======== DATASET CONTENT

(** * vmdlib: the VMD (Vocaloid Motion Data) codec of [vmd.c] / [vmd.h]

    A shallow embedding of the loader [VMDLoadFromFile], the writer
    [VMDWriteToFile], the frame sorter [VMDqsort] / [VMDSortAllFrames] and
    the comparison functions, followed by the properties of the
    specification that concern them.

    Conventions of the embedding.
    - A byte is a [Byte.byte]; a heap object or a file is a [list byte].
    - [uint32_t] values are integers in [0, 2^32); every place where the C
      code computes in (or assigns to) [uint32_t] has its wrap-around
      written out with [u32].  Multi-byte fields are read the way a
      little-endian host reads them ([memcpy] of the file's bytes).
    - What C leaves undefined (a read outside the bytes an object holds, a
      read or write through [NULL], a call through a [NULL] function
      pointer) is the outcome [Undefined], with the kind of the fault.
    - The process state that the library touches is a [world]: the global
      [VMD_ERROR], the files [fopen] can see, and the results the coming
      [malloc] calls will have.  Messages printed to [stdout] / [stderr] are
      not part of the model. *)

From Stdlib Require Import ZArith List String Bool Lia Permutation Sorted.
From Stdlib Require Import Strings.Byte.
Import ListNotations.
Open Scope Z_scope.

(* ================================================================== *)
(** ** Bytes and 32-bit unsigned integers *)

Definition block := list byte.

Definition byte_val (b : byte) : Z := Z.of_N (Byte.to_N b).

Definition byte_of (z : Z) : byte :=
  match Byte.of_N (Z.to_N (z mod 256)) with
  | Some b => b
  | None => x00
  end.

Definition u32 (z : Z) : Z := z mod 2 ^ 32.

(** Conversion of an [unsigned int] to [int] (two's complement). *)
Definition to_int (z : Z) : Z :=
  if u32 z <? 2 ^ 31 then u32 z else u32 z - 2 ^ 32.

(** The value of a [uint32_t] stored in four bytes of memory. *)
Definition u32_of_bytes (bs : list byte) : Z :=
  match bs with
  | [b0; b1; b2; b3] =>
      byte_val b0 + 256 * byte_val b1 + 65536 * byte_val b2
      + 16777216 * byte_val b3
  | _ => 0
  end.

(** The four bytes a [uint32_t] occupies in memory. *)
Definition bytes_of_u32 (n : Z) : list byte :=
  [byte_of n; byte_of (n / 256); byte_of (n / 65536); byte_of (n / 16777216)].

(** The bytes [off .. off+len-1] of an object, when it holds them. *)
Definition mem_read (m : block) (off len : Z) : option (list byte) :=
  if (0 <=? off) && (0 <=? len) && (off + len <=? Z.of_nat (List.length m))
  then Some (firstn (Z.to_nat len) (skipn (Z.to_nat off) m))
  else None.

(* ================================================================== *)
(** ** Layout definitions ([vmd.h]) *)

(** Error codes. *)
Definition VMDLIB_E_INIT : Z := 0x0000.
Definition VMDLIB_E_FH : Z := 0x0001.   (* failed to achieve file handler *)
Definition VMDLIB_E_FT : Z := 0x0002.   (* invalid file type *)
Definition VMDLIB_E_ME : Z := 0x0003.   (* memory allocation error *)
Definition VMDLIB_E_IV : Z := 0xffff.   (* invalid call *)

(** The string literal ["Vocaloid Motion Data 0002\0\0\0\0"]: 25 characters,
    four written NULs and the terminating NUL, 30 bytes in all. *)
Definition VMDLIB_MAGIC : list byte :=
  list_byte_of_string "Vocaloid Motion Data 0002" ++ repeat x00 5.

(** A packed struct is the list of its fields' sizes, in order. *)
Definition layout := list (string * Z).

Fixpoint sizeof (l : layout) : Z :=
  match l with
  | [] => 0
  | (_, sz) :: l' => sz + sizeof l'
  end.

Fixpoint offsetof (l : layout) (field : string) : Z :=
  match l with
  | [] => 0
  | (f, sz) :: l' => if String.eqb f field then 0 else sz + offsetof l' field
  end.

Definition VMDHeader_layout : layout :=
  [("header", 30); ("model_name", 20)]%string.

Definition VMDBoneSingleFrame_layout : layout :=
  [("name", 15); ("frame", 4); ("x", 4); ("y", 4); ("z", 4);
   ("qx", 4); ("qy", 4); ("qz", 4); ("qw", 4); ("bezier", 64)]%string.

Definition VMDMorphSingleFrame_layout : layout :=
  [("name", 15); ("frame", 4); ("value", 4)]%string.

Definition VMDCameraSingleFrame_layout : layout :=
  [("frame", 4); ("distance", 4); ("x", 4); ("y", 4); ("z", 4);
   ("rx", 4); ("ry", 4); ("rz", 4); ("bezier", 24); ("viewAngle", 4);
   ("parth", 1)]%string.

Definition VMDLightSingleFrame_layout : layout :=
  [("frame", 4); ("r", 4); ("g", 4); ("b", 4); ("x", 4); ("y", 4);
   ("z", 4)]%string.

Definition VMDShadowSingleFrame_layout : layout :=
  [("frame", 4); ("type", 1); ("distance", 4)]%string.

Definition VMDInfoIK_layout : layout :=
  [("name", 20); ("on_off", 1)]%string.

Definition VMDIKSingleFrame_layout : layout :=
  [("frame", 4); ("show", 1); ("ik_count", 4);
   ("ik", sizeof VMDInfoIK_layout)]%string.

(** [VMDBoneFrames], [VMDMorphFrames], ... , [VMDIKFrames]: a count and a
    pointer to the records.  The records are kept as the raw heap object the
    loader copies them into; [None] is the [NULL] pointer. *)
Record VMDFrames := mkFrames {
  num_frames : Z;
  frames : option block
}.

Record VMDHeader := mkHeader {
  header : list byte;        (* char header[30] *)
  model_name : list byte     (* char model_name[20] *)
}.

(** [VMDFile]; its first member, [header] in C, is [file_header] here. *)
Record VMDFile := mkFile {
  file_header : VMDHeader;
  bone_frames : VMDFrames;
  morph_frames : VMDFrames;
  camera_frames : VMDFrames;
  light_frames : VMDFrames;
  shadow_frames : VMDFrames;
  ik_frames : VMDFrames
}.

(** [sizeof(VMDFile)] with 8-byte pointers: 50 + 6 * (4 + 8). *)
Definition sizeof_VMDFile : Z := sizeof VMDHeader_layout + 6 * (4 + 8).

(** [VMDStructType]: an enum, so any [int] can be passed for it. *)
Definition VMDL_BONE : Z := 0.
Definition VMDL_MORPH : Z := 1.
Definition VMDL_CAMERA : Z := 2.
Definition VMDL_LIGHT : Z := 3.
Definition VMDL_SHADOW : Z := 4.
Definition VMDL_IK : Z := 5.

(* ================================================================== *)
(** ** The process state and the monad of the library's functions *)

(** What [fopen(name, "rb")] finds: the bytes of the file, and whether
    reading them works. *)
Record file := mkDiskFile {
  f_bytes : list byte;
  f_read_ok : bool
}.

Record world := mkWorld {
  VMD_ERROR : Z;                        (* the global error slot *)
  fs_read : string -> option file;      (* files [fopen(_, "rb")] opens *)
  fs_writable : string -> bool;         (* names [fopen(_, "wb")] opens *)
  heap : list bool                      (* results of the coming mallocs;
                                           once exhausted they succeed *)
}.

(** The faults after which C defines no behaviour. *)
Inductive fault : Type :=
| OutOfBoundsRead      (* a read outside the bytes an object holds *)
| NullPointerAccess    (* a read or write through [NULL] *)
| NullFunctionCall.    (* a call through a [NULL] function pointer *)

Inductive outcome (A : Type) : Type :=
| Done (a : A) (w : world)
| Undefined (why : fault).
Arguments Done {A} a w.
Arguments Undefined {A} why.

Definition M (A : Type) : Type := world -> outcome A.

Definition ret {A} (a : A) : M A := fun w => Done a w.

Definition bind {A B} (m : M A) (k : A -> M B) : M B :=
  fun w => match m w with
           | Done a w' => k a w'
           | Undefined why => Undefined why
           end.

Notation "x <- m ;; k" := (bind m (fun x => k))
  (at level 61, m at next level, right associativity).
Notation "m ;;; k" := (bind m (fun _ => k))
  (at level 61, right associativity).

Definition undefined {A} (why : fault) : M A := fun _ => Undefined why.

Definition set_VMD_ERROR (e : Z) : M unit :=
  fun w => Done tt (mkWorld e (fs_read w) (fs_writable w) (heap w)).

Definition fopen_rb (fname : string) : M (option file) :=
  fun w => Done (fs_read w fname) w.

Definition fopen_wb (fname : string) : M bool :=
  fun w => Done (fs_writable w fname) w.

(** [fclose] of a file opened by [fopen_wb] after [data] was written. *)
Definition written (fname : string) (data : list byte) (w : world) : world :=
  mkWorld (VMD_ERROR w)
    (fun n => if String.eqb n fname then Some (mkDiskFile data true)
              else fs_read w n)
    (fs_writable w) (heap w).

================
======== DATASET CONTENT

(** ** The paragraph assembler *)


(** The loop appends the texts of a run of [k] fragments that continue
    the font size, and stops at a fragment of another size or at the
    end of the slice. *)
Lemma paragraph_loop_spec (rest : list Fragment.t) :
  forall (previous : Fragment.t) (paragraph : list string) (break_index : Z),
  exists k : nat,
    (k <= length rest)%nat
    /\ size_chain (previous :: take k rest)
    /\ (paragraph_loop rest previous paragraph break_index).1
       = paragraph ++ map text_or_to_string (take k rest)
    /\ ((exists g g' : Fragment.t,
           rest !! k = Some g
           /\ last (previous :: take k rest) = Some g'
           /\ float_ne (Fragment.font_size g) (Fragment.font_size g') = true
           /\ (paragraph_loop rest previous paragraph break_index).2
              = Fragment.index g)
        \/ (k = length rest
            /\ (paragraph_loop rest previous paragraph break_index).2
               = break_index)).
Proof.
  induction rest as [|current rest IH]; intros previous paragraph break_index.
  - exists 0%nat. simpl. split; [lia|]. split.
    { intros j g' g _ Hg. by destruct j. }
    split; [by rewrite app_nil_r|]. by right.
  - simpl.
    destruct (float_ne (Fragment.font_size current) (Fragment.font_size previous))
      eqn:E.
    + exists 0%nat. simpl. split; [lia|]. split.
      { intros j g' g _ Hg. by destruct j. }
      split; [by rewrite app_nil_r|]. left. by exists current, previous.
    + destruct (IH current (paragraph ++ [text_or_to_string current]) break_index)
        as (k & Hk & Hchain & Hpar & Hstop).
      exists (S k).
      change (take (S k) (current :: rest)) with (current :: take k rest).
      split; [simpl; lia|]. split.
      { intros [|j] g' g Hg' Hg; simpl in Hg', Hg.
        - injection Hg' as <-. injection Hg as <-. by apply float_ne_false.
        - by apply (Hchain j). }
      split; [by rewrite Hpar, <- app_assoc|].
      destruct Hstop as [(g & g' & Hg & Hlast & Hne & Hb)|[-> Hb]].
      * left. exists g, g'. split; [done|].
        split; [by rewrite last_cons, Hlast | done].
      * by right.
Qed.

================

WHAT YOU NEED TO DO
Please, from the entries above, set down exactly the lines from the one containing "(** * vmdlib: the" through the one containing "not part of the model. *)", and only those.

EXERCISE SOLUTION
(** * vmdlib: the VMD (Vocaloid Motion Data) codec of [vmd.c] / [vmd.h]

    A shallow embedding of the loader [VMDLoadFromFile], the writer
    [VMDWriteToFile], the frame sorter [VMDqsort] / [VMDSortAllFrames] and
    the comparison functions, followed by the properties of the
    specification that concern them.

    Conventions of the embedding.
    - A byte is a [Byte.byte]; a heap object or a file is a [list byte].
    - [uint32_t] values are integers in [0, 2^32); every place where the C
      code computes in (or assigns to) [uint32_t] has its wrap-around
      written out with [u32].  Multi-byte fields are read the way a
      little-endian host reads them ([memcpy] of the file's bytes).
    - What C leaves undefined (a read outside the bytes an object holds, a
      read or write through [NULL], a call through a [NULL] function
      pointer) is the outcome [Undefined], with the kind of the fault.
    - The process state that the library touches is a [world]: the global
      [VMD_ERROR], the files [fopen] can see, and the results the coming
      [malloc] calls will have.  Messages printed to [stdout] / [stderr] are
      not part of the model. *)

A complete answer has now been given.